_DATA TO USE_:
---*---

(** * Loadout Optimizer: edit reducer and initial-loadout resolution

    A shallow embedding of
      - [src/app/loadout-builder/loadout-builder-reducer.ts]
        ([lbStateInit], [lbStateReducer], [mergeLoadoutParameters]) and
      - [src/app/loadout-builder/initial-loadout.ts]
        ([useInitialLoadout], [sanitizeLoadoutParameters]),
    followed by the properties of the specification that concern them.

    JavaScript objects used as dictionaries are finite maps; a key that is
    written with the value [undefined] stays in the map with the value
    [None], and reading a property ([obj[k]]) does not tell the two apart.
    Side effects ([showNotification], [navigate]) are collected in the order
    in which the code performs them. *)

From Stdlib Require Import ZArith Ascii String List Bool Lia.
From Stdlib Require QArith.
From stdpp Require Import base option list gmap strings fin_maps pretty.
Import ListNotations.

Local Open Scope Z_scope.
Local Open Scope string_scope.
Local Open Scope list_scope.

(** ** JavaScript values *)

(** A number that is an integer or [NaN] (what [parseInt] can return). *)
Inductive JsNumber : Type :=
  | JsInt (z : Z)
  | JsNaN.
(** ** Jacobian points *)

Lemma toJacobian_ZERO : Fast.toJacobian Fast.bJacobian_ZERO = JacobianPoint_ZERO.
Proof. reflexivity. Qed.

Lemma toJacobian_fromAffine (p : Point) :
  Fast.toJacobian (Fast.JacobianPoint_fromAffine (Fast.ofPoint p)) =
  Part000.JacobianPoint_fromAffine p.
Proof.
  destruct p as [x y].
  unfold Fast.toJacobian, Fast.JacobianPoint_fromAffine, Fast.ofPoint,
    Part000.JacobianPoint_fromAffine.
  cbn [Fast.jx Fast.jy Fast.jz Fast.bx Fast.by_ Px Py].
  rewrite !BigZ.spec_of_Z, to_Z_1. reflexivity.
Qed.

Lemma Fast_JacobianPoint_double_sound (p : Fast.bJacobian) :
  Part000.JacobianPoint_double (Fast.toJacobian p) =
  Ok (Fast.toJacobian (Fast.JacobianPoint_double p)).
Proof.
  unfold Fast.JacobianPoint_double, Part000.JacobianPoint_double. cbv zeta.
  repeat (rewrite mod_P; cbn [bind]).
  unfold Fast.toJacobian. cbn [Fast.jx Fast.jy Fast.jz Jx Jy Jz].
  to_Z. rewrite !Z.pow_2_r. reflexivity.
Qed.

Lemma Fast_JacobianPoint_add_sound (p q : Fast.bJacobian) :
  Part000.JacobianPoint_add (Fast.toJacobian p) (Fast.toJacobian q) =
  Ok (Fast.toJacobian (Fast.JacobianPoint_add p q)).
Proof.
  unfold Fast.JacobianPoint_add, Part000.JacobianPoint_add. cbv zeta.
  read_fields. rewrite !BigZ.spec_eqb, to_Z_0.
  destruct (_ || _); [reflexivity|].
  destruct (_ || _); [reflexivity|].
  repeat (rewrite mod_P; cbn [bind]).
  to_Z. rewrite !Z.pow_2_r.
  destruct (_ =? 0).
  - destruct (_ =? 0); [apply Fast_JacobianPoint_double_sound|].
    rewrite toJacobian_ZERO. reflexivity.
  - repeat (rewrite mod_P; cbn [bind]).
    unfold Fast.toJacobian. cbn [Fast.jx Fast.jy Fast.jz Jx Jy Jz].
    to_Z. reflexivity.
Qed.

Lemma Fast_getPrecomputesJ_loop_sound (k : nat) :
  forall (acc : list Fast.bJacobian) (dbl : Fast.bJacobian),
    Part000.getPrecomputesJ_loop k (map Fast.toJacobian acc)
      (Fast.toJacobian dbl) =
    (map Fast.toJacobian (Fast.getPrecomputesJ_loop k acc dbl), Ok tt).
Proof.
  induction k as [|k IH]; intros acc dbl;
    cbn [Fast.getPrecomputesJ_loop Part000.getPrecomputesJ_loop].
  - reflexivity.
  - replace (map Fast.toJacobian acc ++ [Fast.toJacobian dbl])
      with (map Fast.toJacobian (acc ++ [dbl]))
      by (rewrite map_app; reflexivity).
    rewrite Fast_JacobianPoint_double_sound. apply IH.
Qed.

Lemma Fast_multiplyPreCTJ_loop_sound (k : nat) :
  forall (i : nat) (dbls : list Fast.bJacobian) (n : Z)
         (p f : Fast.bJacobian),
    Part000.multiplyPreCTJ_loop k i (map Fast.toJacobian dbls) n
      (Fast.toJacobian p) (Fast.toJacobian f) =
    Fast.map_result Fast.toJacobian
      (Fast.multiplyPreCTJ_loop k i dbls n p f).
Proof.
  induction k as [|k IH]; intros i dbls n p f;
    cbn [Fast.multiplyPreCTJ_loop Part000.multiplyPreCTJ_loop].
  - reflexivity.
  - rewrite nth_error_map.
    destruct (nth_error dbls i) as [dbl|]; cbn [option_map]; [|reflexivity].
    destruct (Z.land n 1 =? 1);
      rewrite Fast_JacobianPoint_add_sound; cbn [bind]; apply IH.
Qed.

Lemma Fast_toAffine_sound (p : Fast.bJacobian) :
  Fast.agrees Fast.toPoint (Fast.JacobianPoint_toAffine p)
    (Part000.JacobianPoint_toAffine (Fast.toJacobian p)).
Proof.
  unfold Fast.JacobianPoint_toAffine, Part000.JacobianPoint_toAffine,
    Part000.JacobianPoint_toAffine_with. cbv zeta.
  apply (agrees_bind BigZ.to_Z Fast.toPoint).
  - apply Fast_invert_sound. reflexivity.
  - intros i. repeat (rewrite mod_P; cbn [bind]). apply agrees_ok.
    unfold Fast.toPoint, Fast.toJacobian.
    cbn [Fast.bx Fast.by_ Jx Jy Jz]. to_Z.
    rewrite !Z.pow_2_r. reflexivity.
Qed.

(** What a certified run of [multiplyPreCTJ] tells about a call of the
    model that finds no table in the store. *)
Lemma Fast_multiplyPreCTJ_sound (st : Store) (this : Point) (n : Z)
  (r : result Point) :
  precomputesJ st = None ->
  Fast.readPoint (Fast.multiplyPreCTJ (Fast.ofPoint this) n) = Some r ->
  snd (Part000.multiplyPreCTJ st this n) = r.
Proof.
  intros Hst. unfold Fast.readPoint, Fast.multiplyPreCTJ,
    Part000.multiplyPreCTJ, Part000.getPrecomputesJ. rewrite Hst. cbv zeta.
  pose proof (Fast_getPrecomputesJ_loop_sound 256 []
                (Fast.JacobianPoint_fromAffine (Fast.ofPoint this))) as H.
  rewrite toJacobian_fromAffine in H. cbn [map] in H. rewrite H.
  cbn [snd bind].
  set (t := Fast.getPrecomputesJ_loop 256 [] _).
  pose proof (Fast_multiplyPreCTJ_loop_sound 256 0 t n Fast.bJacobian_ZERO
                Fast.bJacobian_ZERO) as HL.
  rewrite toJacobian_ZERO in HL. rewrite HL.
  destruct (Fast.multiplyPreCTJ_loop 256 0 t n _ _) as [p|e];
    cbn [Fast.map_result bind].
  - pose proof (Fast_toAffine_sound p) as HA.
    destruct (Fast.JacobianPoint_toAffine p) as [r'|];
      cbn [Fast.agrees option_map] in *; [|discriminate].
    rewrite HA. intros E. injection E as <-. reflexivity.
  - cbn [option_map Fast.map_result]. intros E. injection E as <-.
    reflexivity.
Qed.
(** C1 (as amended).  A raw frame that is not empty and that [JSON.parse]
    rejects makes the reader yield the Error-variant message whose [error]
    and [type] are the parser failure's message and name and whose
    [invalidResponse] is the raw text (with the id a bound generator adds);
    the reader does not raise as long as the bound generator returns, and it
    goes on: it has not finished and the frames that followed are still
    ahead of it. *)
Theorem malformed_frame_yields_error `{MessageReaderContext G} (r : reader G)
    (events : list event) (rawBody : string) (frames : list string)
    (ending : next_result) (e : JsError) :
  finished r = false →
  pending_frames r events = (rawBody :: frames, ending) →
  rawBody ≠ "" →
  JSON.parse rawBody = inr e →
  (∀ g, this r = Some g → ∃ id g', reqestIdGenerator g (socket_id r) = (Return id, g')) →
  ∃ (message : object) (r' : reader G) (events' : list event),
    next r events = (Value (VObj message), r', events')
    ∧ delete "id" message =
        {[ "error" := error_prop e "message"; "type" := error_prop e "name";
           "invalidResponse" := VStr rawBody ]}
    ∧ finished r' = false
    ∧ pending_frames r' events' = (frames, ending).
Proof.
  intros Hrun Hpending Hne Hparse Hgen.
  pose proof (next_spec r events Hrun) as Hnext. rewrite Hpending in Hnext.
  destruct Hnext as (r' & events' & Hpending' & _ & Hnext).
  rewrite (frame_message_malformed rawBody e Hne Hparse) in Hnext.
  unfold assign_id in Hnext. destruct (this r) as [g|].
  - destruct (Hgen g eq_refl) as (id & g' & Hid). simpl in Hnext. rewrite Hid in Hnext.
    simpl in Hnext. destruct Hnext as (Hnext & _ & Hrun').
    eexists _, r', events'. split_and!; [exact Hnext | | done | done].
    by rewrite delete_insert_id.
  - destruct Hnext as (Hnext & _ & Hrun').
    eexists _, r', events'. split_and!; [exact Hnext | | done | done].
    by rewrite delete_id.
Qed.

---*---

Every line in the listing that holds the string "this" should be copied out.

Lemma Fast_multiplyPreCTJ_sound (st : Store) (this : Point) (n : Z)
  Fast.readPoint (Fast.multiplyPreCTJ (Fast.ofPoint this) n) = Some r ->
  snd (Part000.multiplyPreCTJ st this n) = r.
                (Fast.JacobianPoint_fromAffine (Fast.ofPoint this))) as H.
  (∀ g, this r = Some g → ∃ id g', reqestIdGenerator g (socket_id r) = (Return id, g')) →
  unfold assign_id in Hnext. destruct (this r) as [g|].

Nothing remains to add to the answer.